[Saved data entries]
Lemma sumZ_indicator {A} (P : A -> bool) (x : A) (v : Z) (l : list A) :
  NoDup l -> x ∈ l ->
  (forall y, y ∈ l -> P y = true <-> x = y) ->
  sumZ (map (fun y => if P y then v else 0) l) = v.
Proof.
  induction 1 as [|y l Hy Hnd IH]; intros Hin HP; simpl.
  - by apply elem_of_nil in Hin.
  - apply elem_of_cons in Hin as [->|Hin].
    + assert (P y = true) as -> by (apply HP; [by left | done]).
      assert (Hz : sumZ (map (fun y0 => if P y0 then v else 0) l) = 0).
      { clear IH. induction l as [|z l IHl]; simpl; [done|].
        apply not_elem_of_cons in Hy as [Hne Hy].
        apply NoDup_cons in Hnd as [_ Hnd].
        destruct (P z) eqn:E.
        - exfalso. apply Hne. apply HP; [right; by left | done].
        - rewrite IHl; auto. intros w Hw. apply HP.
          apply elem_of_cons in Hw as [->|Hw]; [by left|].
          right. by right. }
      lia.
    + destruct (P y) eqn:E.
      * exfalso. apply Hy. assert (x = y) as -> by (apply HP; [by left|done]).
        done.
      * rewrite IH; auto. intros w Hw. apply HP. by right.
Qed.

(** Summing group by group is summing everything, when each row belongs
    to exactly one of the listed keys. *)
Lemma sum_over_groups {R} (key : R -> list cell) (f : R -> Z)
    (keys : list (list cell)) (rs : list R) :
  NoDup keys ->
  (forall r, r ∈ rs -> key r ∈ keys) ->
  (forall r k, r ∈ rs -> k ∈ keys -> key_eqb (key r) k = true <-> key r = k) ->
  sumZ (map (fun k => sumZ (map f (filter (fun r => key_eqb (key r) k) rs)))
            keys)
  = sumZ (map f rs).
Proof.
  intros Hnd. induction rs as [|r rs IH]; intros Hin Heq.
  - clear Hnd Hin Heq. induction keys as [|k keys IHk]; [done|].
    simpl in *. by rewrite IHk.
  - simpl. rewrite <- IH.
    2:{ intros r' Hr'. apply Hin. by right. }
    2:{ intros r' k Hr' Hk. apply Heq; [by right | done]. }
    rewrite <- (sumZ_indicator (fun k => key_eqb (key r) k) (key r) (f r) keys)
      at 1.
    2: done.
    2:{ apply Hin. by left. }
    2:{ intros k Hk. apply Heq; [by left | done]. }
    rewrite <- sumZ_add. f_equal. apply map_ext. intros k.
    rewrite filter_cons. destruct (key_eqb (key r) k) eqn:E.
    + rewrite decide_True by done. simpl. lia.
    + rewrite decide_False by (by intros ?). simpl. lia.
Qed.

End Sums.

(* --------------------------------------------------------------------- *)
(** ** A summed column through the aggregation *)
(* --------------------------------------------------------------------- *)

Section SummedColumn.

Lemma filter_all {A} (P : A -> Prop) `{!forall x, Decision (P x)}
    (l : list A) :
  Forall P l -> filter P l = l.
Proof.
  induction 1 as [|x l Hx _ IH]; [done|].
  rewrite filter_cons_True by done. by rewrite IH.
Qed.

Lemma forallb_Forall {A} (f : A -> bool) (l : list A) :
  Forall (fun x => f x = true) l -> forallb f l = true.
Proof. induction 1 as [|x l Hx _ IH]; simpl; [done|]. by rewrite Hx, IH. Qed.

Lemma mapM_Ok_lookup {A B} (f : A -> result B) (l : list A) (k : list B)
    (p : nat) (x : A) :
  mapM f l = Ok k -> l !! p = Some x ->
  exists y, k !! p = Some y /\ f x = Ok y.
Proof.
  intros H Hx. apply mapM_Ok_Forall2 in H.
  destruct (Forall2_lookup_l _ _ _ _ _ H Hx) as (y & ? & ?). eauto.
Qed.

Lemma Forall2_map_eq {A B C} (P : A -> B -> Prop) (F : A -> C) (G : B -> C)
    (l : list A) (k : list B) :
  Forall2 P l k ->
  (forall x y, x ∈ l -> P x y -> G y = F x) ->
  map G k = map F l.
Proof.
  induction 1 as [|x y l k Hxy _ IH]; intros HP; simpl; [done|].
  f_equal.
  - apply HP; [by left | done].
  - apply IH. intros ? ? ? ?. apply HP; [by right | done].
Qed.

Lemma Forall2_Forall_right {A B} (P : A -> B -> Prop) (Q : B -> Prop)
    (l : list A) (k : list B) :
  Forall2 P l k ->
  (forall x y, x ∈ l -> P x y -> Q y) ->
  Forall Q k.
Proof.
  induction 1 as [|x y l k Hxy _ IH]; intros HP; constructor.
  - apply (HP x); [by left | done].
  - apply IH. intros ? ? ? ?. eapply HP; [by right | done].
Qed.

Lemma groupby_sum_inv (d : DataFrame) (by_ cols : list pystr)
    (g : DataFrame) :
  groupby_sum d by_ cols = Ok g ->
  exists kidx vidx,
    mapM (lookup_index d) by_ = Ok kidx
    /\ mapM (lookup_index d) cols = Ok vidx
    /\ columns g = by_ ++ cols
    /\ let kept := filter (fun r => forallb notna (key_at kidx r)) (rows d) in
       mapM (group_row kidx
               (map (fun i => (i, infer_dtype (column_at i d))) vidx) kept)
            (unique_keys (map (key_at kidx) kept))
       = Ok (rows g).
Proof.
  unfold groupby_sum. intros H.
  apply bind_Ok_inv in H as (kidx & Hk & H).
  apply bind_Ok_inv in H as (vidx & Hv & H).
  cbv zeta in H. apply bind_Ok_inv in H as (rows' & Hr & H).
  injection H as <-. by exists kidx, vidx.
Qed.

Lemma string_keys (i : nat) (rs : list (list cell)) :
  Forall (fun r => is_str (cell_at i r) = true) rs ->
  Forall skey (map (key_at [i]) rs)
  /\ Forall (fun r => forallb notna (key_at [i] r)) rs.
Proof.
  induction 1 as [|r rs Hr _ [IH1 IH2]]; [by split|].
  destruct (cell_at i r) as [| |s] eqn:E; try done.
  rewrite map_cons.
  split; constructor; auto.
  - exists s. unfold key_at. cbn [map]. by rewrite E.
  - unfold key_at. cbn [map]. by rewrite E.
Qed.

Lemma sum_columns_not_dimension (cols : list pystr) (c dim : pystr) :
  c ∈ sum_columns_of cols -> dim ∈ valid_dims -> c <> dim /\ c ∈ cols.
Proof.
  unfold sum_columns_of. rewrite list_elem_of_filter.
  intros [Hc Hin] Hdim. split; [|done]. intros ->.
  apply Is_true_true, negb_true_iff, mem_not_elem_of in Hc. apply Hc.
  unfold valid_dims, not_summed in *. rewrite !elem_of_cons in *. tauto.
Qed.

What to produce:
Scan the data above and copy each line containing the word "else".

Your response:
  sumZ (map (fun y => if P y then v else 0) l) = v.
      assert (Hz : sumZ (map (fun y0 => if P y0 then v else 0) l) = 0).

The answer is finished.